They sat awkwardly on the chairs which had been ranged for them about a mahogany table, and while they waited they talked in whispers. There was a tense, electrical atmosphere among them, as of internal dissension, the rumbling of a sort of subterranean thunder.

But this subsided instantly, when the voice of the sergeant outside, and the clash of saluting arms, announced the coming of the Sirdar. The Governor-General, who was in uniform and booted and spurred as if returning from a ride, was accompanied by his Inspector-General, his Financial Secretary, the Governor of the town, and various minor officers.

He was received by the Sheikhs, all standing, with sweeping salaams from floor to forehead, a circle of smiles and looks of complete accord.

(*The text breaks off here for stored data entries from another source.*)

(* ===== verification/LapicFacts.v ===== *)
(** * Facts about the local APIC model: bitmaps, priorities, the timer *)

From S2P Require Import Prelude Bytes Collections Snapshot SnapshotFacts Lapic.
Import LapicState.

(** ** Bitmaps *)
Definition bm_ok (b : list Z) : Prop := length b = 8%nat /\ Forall (uint 32) b.
Definition vector_ok (v : Z) : Prop := 0 <= v < 256.

Lemma vector_split v : vector_ok v -> (bitmap_word_index v < 8)%nat /\ 0 <= v mod 32 < 32.
Proof.
  intros Hv. unfold vector_ok, bitmap_word_index in *.
  pose proof (Z.div_lt_upper_bound v 32 8). pose proof (Z.div_pos v 32).
  pose proof (Z.mod_pos_bound v 32). lia.
Qed.

Lemma vector_eq u v :
  vector_ok u -> vector_ok v ->
  bitmap_word_index u = bitmap_word_index v -> u mod 32 = v mod 32 -> u = v.
Proof.
  unfold vector_ok, bitmap_word_index. intros Hu Hv Hi Hm.
  pose proof (Z.div_mod u 32). pose proof (Z.div_mod v 32).
  pose proof (Z.div_pos u 32). pose proof (Z.div_pos v 32). lia.
Qed.

Lemma is_set_testbit b v :
  vector_ok v -> bitmap_is_set b v = Z.testbit (b !!! bitmap_word_index v) (v mod 32).
Proof.
  intros Hv. pose proof (vector_split v Hv). unfold bitmap_is_set, bitmap_bit_mask.
  rewrite Z.shiftl_1_l. apply nz_land_pow2. lia.
Qed.

Lemma bm_word b i : bm_ok b -> (i < 8)%nat -> b !! i = Some (b !!! i) /\ uint 32 (b !!! i).
Proof.
  intros [Hl Hw] Hi. destruct (lookup_lt_is_Some_2 b i) as [w Hb]; [lia|].
  rewrite (list_lookup_total_correct _ _ _ Hb). split; [done|]. by apply (Forall_lookup_1 _ _ _ _ Hw Hb).
Qed.

Lemma alter_total f (b : list Z) i j :
  (i < length b)%nat -> alter f i b !!! j = if decide (i = j) then f (b !!! i) else b !!! j.
Proof.
  intros Hi. case_decide; [subst; by apply list_lookup_total_alter_eq|by apply list_lookup_total_alter_ne].
Qed.

Lemma alter_ok f b i :
  bm_ok b -> (forall w, uint 32 w -> uint 32 (f w)) -> bm_ok (alter f i b).
Proof.
  intros [Hl Hw] Hf. split; [by rewrite length_alter|].
  apply Forall_lookup. intros j w Hj. destruct (decide (i = j)) as [->|Hne].
  - rewrite list_lookup_alter_eq in Hj. destruct (b !! j) as [w'|] eqn:Hb; [|done]. simplify_eq/=.
    apply Hf. by apply (Forall_lookup_1 _ _ _ _ Hw Hb).
  - rewrite list_lookup_alter_ne in Hj by done. by apply (Forall_lookup_1 _ _ _ _ Hw Hj).
Qed.

Lemma bitmap_set_ok b v : bm_ok b -> vector_ok v -> bm_ok (bitmap_set b v).
Proof.
  intros Hb Hv. pose proof (vector_split v Hv). apply alter_ok; [done|]. intros w Hw.
  apply uint_lor; [lia|done|]. unfold bitmap_bit_mask. rewrite Z.shiftl_1_l.
  split; [apply Z.pow_nonneg; lia|]. apply Z.pow_lt_mono_r; lia.
Qed.

Lemma bitmap_clear_ok b v : bm_ok b -> bm_ok (bitmap_clear b v).
Proof.
  intros Hb. apply alter_ok; [done|]. intros w Hw. apply uint_land_l; [lia|done|]. apply uint_unot. lia.
Qed.

Lemma is_set_set b v u :
  bm_ok b -> vector_ok v -> vector_ok u ->
  bitmap_is_set (bitmap_set b v) u = bitmap_is_set b u || (u =? v).
Proof.
  intros Hb Hv Hu. destruct (vector_split v Hv) as [Hi Hm], (vector_split u Hu) as [Hi' Hm'].
  rewrite !is_set_testbit by done. unfold bitmap_set.
  rewrite alter_total by (destruct Hb; lia). unfold bitmap_bit_mask. case_decide as Hd.
  - rewrite Z.lor_spec, Z.shiftl_1_l, testbit_pow2, Hd by lia. f_equal.
    destruct (Z.eqb_spec (v mod 32) (u mod 32)), (Z.eqb_spec u v); try done; [|congruence].
    exfalso. by eauto using vector_eq.
  - destruct (Z.eqb_spec u v) as [->|]; [done|]. by rewrite orb_false_r.
Qed.

Lemma is_set_clear b v u :
  bm_ok b -> vector_ok v -> vector_ok u ->
  bitmap_is_set (bitmap_clear b v) u = bitmap_is_set b u && negb (u =? v).
Proof.
  intros Hb Hv Hu. destruct (vector_split v Hv) as [Hi Hm], (vector_split u Hu) as [Hi' Hm'].
  rewrite !is_set_testbit by done. unfold bitmap_clear.
  rewrite alter_total by (destruct Hb; lia). unfold bitmap_bit_mask. case_decide as Hd.
  - rewrite Z.land_spec, unot_spec, Z.shiftl_1_l, testbit_pow2 by lia.
    rewrite (proj2 (Z.ltb_lt _ _)), Hd by lia. f_equal. simpl.
    destruct (Z.eqb_spec (v mod 32) (u mod 32)), (Z.eqb_spec u v); try done; [|congruence].
    exfalso. by eauto using vector_eq.
  - destruct (Z.eqb_spec u v) as [->|]; [done|]. by rewrite andb_true_r.
Qed.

The Sirdar, with his ruddy and cheerful face, took his seat at the head of the table and began by asking, as if casually, who was the stranger that had arrived that day in Khartoum.

"A Bedouin," said the Cadi. "One whom Ishmael Ameer loves and who loves him."

"Yet a Bedouin, you say?" asked the Sirdar, in an incredulous tone, and with a certain elevation of the eyebrows.

"A Bedouin, O Excellency," repeated the Cadi, whereupon the others, without a word of further explanation, bent their turbaned heads in assent.

Then the Sirdar explained the reason for which he had called them together.

"I am given to understand," he said, "that the idea is abroad that the Government has been trying to introduce changes into the immutable law of Islam, which forms an integral part of your Moslem religion, and is therefore rightly regarded with a high degree of veneration by all followers of the Prophet. If anybody is telling you this, or if any one is saying that there is any prejudice against you because you are Mohammedans, he is a wicked and mischievous person, and I beg of you to tell me who he is."

Saying this, the Sirdar looked sharply round the table, but met nothing but blank and expressionless faces. Then turning to the Cadi, who as Chief Judge of the Mohammedan law-courts had been constituted spokesman, he asked pointedly what Ishmael Ameer was saying.